• _Description of the task_: Could you retype, exactly as written, every line from the top of the records through the line that contains "From Stdlib Require Import QArith."?

• _Source material_:

(* ===== verification/Services.v ===== *)
(** * services.py and models.py: one engine pass per stored session

    Composing, practising and recording run the synthesizer and the decoder
    and keep what a replay needs; the audio itself is regenerated on demand, and comes back as it was. *)
From Stdlib Require Import QArith.
From S2P Require Import Prelude PyFloat PyStr Events Morse Decoder Bridge Live.
Open Scope Z_scope.

Inductive Direction := RECEIVED | SENT.
Inductive Source := SYNTH | WAV | TEXT | LIVE.
#[export] Instance direction_eq_dec : EqDecision Direction.
Proof. solve_decision. Defined.
#[export] Instance source_eq_dec : EqDecision Source.
Proof. solve_decision. Defined.

Section Sessions.
Context {S F : Type} `{Num F} `{Numpy S F}.

Record CWSession := {
  cs_user : Z;
  cs_direction : Direction;
  cs_source : Source;
  cs_text : pystr;
  cs_truth : pystr;
  cs_wpm : F;
  cs_tone_hz : F;
  cs_snr_db : option F;
  cs_callsigns : list pystr;
  cs_telemetry : Live.Session F;
}.

#[global] Instance eta_session : Eta CWSession := fun s =>
  Build_CWSession (cs_user s) (cs_direction s) (cs_source s) (cs_text s) (cs_truth s) (cs_wpm s) (cs_tone_hz s)
    (cs_snr_db s) (cs_callsigns s) (cs_telemetry s).

Definition can_replay (s : CWSession) : bool :=
  match se_key_runs (cs_telemetry s) with [] => false | _ => true end.

Definition has_audio (s : CWSession) : bool := bool_decide (cs_source s ∈ [SYNTH; TEXT]).

Definition matches (got want : pystr) : Z :=
  zlen (List.filter (fun p => p.1 =? p.2) (zip got want)).

Definition accuracy (s : CWSession) : option F :=
  match cs_truth s with
  | [] => None
  | _ =>
      let want := upper (cs_truth s) in
      match want with
      | [] => None
      | _ => Some (num_div (num_of_Z (matches (cs_text s) want)) (num_of_Z (zlen want)))
      end
  end.

(** numpy's ramps and modulation, as in [Synth]; the noise is seeded, so the
    modulation is a function. *)
Context (np_room : Z -> bool) (np_ramp : Z -> list F)
  (np_modulate : F -> list F -> F -> Z -> option F -> option (list S)).

(** [synthesize_cw(text, wpm=..., tone_hz=..., sample_rate=8000, snr_db=...)] *)
Definition synth_8k (text : pystr) (wpm tone_hz : F) (snr_db : option F) : option (SynthResult F (list S)) :=
  synthesize_cw np_room np_ramp np_modulate text wpm tone_hz 8000 snr_db (num_of_Z 5) (lit 7 10) (num_of_Z 60).

Definition tone_config (tone_hz : F) : CWConfig F := default_config <| Decoder.tone_hz := tone_hz |>.

(** [None] where the synthesis raises, or the decoder cannot be built for the
    configuration. *)
Definition decode_practice (user : Z) (text : pystr) (wpm tone_hz : F) (snr_db : option F) : option CWSession :=
  synth ← synth_8k text wpm tone_hz snr_db;
  result ← decode_array (sy_audio _ synth) (sy_sample_rate _ synth) (tone_config tone_hz);
  Some {| cs_user := user; cs_direction := RECEIVED; cs_source := SYNTH;
          cs_text := r_text result; cs_truth := sy_text _ synth;
          cs_wpm := wpm; cs_tone_hz := tone_hz; cs_snr_db := snr_db;
          cs_callsigns := extract_callsigns (r_text result);
          cs_telemetry := session_from_result result (sy_text _ synth) 6000 |}.

Definition RECORDING_SQUELCH_DB : F := lit 45 10.

(** [audio] and its rate are what [load_audio] reads from the upload. *)
Definition decode_recording (user : Z) (audio : list S) (sample_rate : Z) (tone_hz : option F) (squelch : F) :
    option CWSession :=
  let tone := match tone_hz with
              | Some t => t
              | None => detect_tone audio sample_rate (num_of_Z 300) (num_of_Z 1200) (num_of_Z 30)
              end in
  result ← decode_array audio sample_rate (tone_config tone <| squelch_db := squelch |>);
  Some {| cs_user := user; cs_direction := RECEIVED; cs_source := WAV;
          cs_text := r_text result; cs_truth := [];
          cs_wpm := r_wpm_final result; cs_tone_hz := tone; cs_snr_db := None;
          cs_callsigns := extract_callsigns (r_text result);
          cs_telemetry := session_from_result result [] 6000 |}.

Definition compose_send (user : Z) (text : pystr) (wpm tone_hz : F) : option CWSession :=
  synth ← synth_8k text wpm tone_hz None;
  result ← decode_array (sy_audio _ synth) (sy_sample_rate _ synth) (tone_config tone_hz);
  Some {| cs_user := user; cs_direction := SENT; cs_source := TEXT;
          cs_text := sy_text _ synth; cs_truth := [];
          cs_wpm := wpm; cs_tone_hz := tone_hz; cs_snr_db := None;
          cs_callsigns := extract_callsigns (sy_text _ synth);
          cs_telemetry := session_from_result result (sy_text _ synth) 6000 |}.

Definition save_live_session (user : Z) (result : DecodeResult F) (tone_hz : F) : CWSession :=
  {| cs_user := user; cs_direction := RECEIVED; cs_source := LIVE;
     cs_text := r_text result; cs_truth := [];
     cs_wpm := r_wpm_final result; cs_tone_hz := tone_hz; cs_snr_db := None;
     cs_callsigns := extract_callsigns (r_text result);
     cs_telemetry := session_from_result result [] 6000 |}.

(** [x or default] on a float. *)
Definition float_or (x default : F) : F := if num_eqb x (num_of_Z 0) then default else x.

(** [None] is an exception: the ValueError of a session whose audio was never
    stored, or one of the synthesis for the numbers stored. *)
Definition session_audio_float (s : CWSession) : option (list S * Z) :=
  if negb (has_audio s) then None
  else
    let source_text := match cs_truth s with [] => cs_text s | t => t end in
    synth ← synth_8k source_text (float_or (cs_wpm s) (num_of_Z 20)) (cs_tone_hz s) (cs_snr_db s);
    Some (sy_audio _ synth, sy_sample_rate _ synth).

(** [to_wav] is the WAV container of [wav.py]. *)
Definition session_wav_bytes {B} (to_wav : list S -> Z -> B) (s : CWSession) : option B :=
  a ← session_audio_float s; Some (to_wav a.1 a.2).
End Sessions.
Arguments CWSession F : clear implicits.

(** * Sessions regenerated *)

Section Regenerated.
Context {S F : Type} `{Num F} `{Numpy S F}.
Context (np_room : Z -> bool) (np_ramp : Z -> list F)
  (np_modulate : F -> list F -> F -> Z -> option F -> option (list S)).
Local Notation synth := (synth_8k np_room np_ramp np_modulate).

(** The keyed copy is already upper case, so keying it again is the same. *)
Lemma synth_upper text (wpm tone : F) snr : synth (upper text) wpm tone snr = synth text wpm tone snr.
Proof. unfold synth_8k, synthesize_cw, segments, encode_text. by rewrite !upper_upper. Qed.

Lemma synth_fields text (wpm tone : F) snr sy :
  synth text wpm tone snr = Some sy -> sy_text _ sy = upper text /\ sy_sample_rate _ sy = 8000.
Proof.
  unfold synth_8k, synthesize_cw.
  by intros (segs & _ & (env & _ & (rise & _ & (audio & _ & [= <-])%bind_Some)%bind_Some)%bind_Some)%bind_Some.
Qed.

(** Pressing play, downloading or transmitting a composed or practised session
    yields, sample for sample, the audio that was keyed and decoded when the
    session was made: the stored text, speed, tone and noise level say it all,
    so the stored replay is a decoding of exactly that audio, and regenerating
    it does not raise. *)
Theorem audio_regenerated (user : Z) (text : pystr) (wpm tone : F) (snr : option F) (s : CWSession F) :
  text <> [] -> num_eqb wpm (num_of_Z 0) = false ->
  decode_practice np_room np_ramp np_modulate user text wpm tone snr = Some s
  \/ (snr = None /\ compose_send np_room np_ramp np_modulate user text wpm tone = Some s) ->
  exists sy result,
    synth text wpm tone snr = Some sy
    /\ session_audio_float np_room np_ramp np_modulate s = Some (sy_audio _ sy, 8000)
    /\ decode_array (sy_audio _ sy) 8000 (tone_config tone) = Some result
    /\ cs_telemetry s = session_from_result result (upper text) 6000
    /\ se_truth (cs_telemetry s) = upper text
    /\ can_replay s = negb (bool_decide (r_key_runs result = [])).
Proof.
  intros Ht Hw.
  assert (forall (s' : CWSession F) sy, synth text wpm tone snr = Some sy ->
    (cs_truth s' = upper text \/ (cs_truth s' = [] /\ cs_text s' = upper text)) ->
    has_audio s' = true -> cs_wpm s' = wpm -> cs_tone_hz s' = tone -> cs_snr_db s' = snr ->
    session_audio_float np_room np_ramp np_modulate s' = Some (sy_audio _ sy, 8000)) as Haudio.
  { intros s' sy Hsy Hsrc Ha Hwpm Htone Hsnr. unfold session_audio_float. rewrite Ha, Hwpm, Htone, Hsnr. cbn [negb].
    assert (match cs_truth s' with [] => cs_text s' | t => t end = upper text) as ->.
    { pose proof (upper_nonempty text Ht). destruct Hsrc as [->|[-> ->]]; [|done]. by destruct (upper text). }
    unfold float_or. rewrite Hw, synth_upper, Hsy. cbn. by destruct (synth_fields _ _ _ _ _ Hsy) as [_ ->]. }
  assert (forall result : DecodeResult F, se_truth (session_from_result result (upper text) 6000) = upper text
    /\ se_key_runs (session_from_result result (upper text) 6000) = r_key_runs result) as Hse.
  { intros result. unfold session_from_result. case_match. cbn. by rewrite upper_upper. }
  unfold decode_practice, compose_send. intros [E|[-> E]].
  all: apply bind_Some in E as (sy & Hsy & E); destruct (synth_fields _ _ _ _ _ Hsy) as [Htx Hr].
  all: rewrite Hr, Htx in E; apply bind_Some in E as (result & Hd & [= <-]); exists sy, result.
  all: destruct (Hse result) as [H1 H2].
  all: split_and!; [exact Hsy|apply Haudio; cbn; auto|exact Hd|done|exact H1|].
  all: unfold can_replay; cbn [cs_telemetry]; rewrite H2; by destruct (r_key_runs result).
Qed.
End Regenerated.

(** ** The practice score *)

Lemma matches_range got want : 0 <= matches got want <= zlen want.
Proof.
  unfold matches. split; [apply zlen_nonneg|].
  revert got. induction want as [|w want IH]; intros [|g got]; cbn; try apply zlen_nonneg; try done.
  rewrite (zlen_cons w). specialize (IH got). destruct (g =? w); rewrite ?zlen_cons; lia.
Qed.

Lemma matches_all got want : matches got want = zlen want <-> exists rest, got = want ++ rest.
Proof.
  unfold matches. revert got. induction want as [|w want IH]; intros got.
  { split; [intros _; by exists got|]. intros _. by destruct got. }
  destruct got as [|g got]; cbn [zip zip_with List.filter].
  { split; [|by intros [rest ?]]. rewrite (zlen_cons w). change (zlen (@nil (Z * Z))) with 0.
    pose proof (zlen_nonneg want). lia. }
  cbn [fst snd]. rewrite (zlen_cons w). pose proof (matches_range got want) as Hr. unfold matches in Hr.
  destruct (Z.eqb_spec g w) as [->|Hne].
  - rewrite zlen_cons. specialize (IH got). split.
    + intros Heq. destruct (proj1 IH) as [rest ->]; [unfold zip in *; lia|]. by exists rest.
    + intros [rest [= ->]]. rewrite (proj2 IH); [done|]. by exists rest.
  - split; [unfold zip in *; lia|]. intros [rest [= -> _]]. done.
Qed.

(** The accuracy shown for a practice session is a fraction between 0 and 1,
    and it is 1 exactly when the decoded copy starts with the whole of the
    keyed text; a session without ground truth has none. *)
Theorem accuracy_bounds (s : CWSession Q) :
  (accuracy s = None <-> cs_truth s = [])
  /\ forall a, accuracy s = Some a ->
       (0 <= a <= 1)%Q /\ ((a == 1)%Q <-> exists rest, cs_text s = upper (cs_truth s) ++ rest).
Proof.
  unfold accuracy. destruct (cs_truth s) as [|c t] eqn:Et; [done|].
  pose proof (upper_nonempty (c :: t) ltac:(done)) as Hne. destruct (upper (c :: t)) as [|d w]; [done|].
  split; [done|]. intros a [= <-]. pose proof (matches_range (cs_text s) (d :: w)) as Hr.
  pose proof (matches_all (cs_text s) (d :: w)) as Ha.
  assert (0 < zlen (d :: w)) as Hpos by (rewrite zlen_cons; pose proof (zlen_nonneg w); lia).
  generalize dependent (matches (cs_text s) (d :: w)). generalize dependent (zlen (d :: w)). intros n Hpos m Hr Ha.
  unfold num_of_Z. cbn. assert (0 < n # 1)%Q as Hq by (unfold Qlt; cbn; lia).
  split; [split|].
  - apply Qle_shift_div_l; [done|]. unfold Qle. cbn. lia.
  - apply Qle_shift_div_r; [done|]. unfold Qle. cbn. lia.
  - rewrite <- Ha. split.
    + intros Heq. assert ((m # 1) == (n # 1))%Q as Hmn.
      { rewrite <- (Qmult_1_l (n # 1)), <- Heq. field. intros H0. rewrite H0 in Hq. by apply Qlt_irrefl in Hq. }
      unfold Qeq in Hmn. cbn in Hmn. lia.
    + intros ->. field. intros H0. rewrite H0 in Hq. by apply Qlt_irrefl in Hq.
Qed.

(** ** A concrete message *)

Module SessionDemo.
#[local] Instance numpy : Numpy float float := {|
  np_scale := fun _ x => x;
  np_bin := fun _ _ block => default (num_of_Z 0) (head block);
  np_log10 := fun x => x;
  np_rfft_mag := fun _ => [];
  np_rfftfreq := fun _ _ => [];
  np_rms := fun _ => num_of_Z 0;
|}.
Definition ramp (n : Z) : list float := [].
Definition room (n : Z) : bool := n <? 2 ^ 40.
(** The noise of [snr] decibels: [10 ** (snr / 10)] overflows above 3082. *)
Definition modulate (a : float) (env : list float) (tone : float) (fs : Z) (snr : option float) :
    option (list float) :=
  match snr with Some db => if num_of_Z 3082 <? db then None else Some env | None => Some env end%num.
Definition sent : option (CWSession float) := compose_send room ramp modulate 1 (u "e") (num_of_Z 20) (num_of_Z 600).
End SessionDemo.

Theorem audio_regenerated_witness :
  exists s sy, SessionDemo.sent = Some s /\ cs_text s = u "E" /\ can_replay s = true
    /\ synth_8k SessionDemo.room SessionDemo.ramp SessionDemo.modulate (u "e") (num_of_Z 20) (num_of_Z 600) None = Some sy
    /\ session_audio_float SessionDemo.room SessionDemo.ramp SessionDemo.modulate s = Some (sy_audio _ sy, 8000).
Proof.
  assert (match SessionDemo.sent with Some s => bool_decide (cs_text s = u "E") && can_replay s | None => false end = true) as Hs
    by (vm_compute; reflexivity).
  destruct SessionDemo.sent as [s|] eqn:E; [|discriminate Hs].
  apply andb_true_iff in Hs as [Ht Hr]. apply bool_decide_eq_true in Ht.
  destruct (audio_regenerated (H0 := SessionDemo.numpy) SessionDemo.room SessionDemo.ramp SessionDemo.modulate 1 (u "e")
    (num_of_Z 20) (num_of_Z 600) None s ltac:(discriminate) ltac:(vm_compute; reflexivity)
    (or_intror (conj eq_refl E))) as (sy & r & T1 & T2 & _).
  exists s, sy. split; [reflexivity|]. split; [exact Ht|]. split; [exact Hr|]. split; [exact T1|exact T2].
Defined.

• _Expected answer_:
(* ===== verification/Services.v ===== *)
(** * services.py and models.py: one engine pass per stored session

    Composing, practising and recording run the synthesizer and the decoder
    and keep what a replay needs; the audio itself is regenerated on demand, and comes back as it was. *)
From Stdlib Require Import QArith.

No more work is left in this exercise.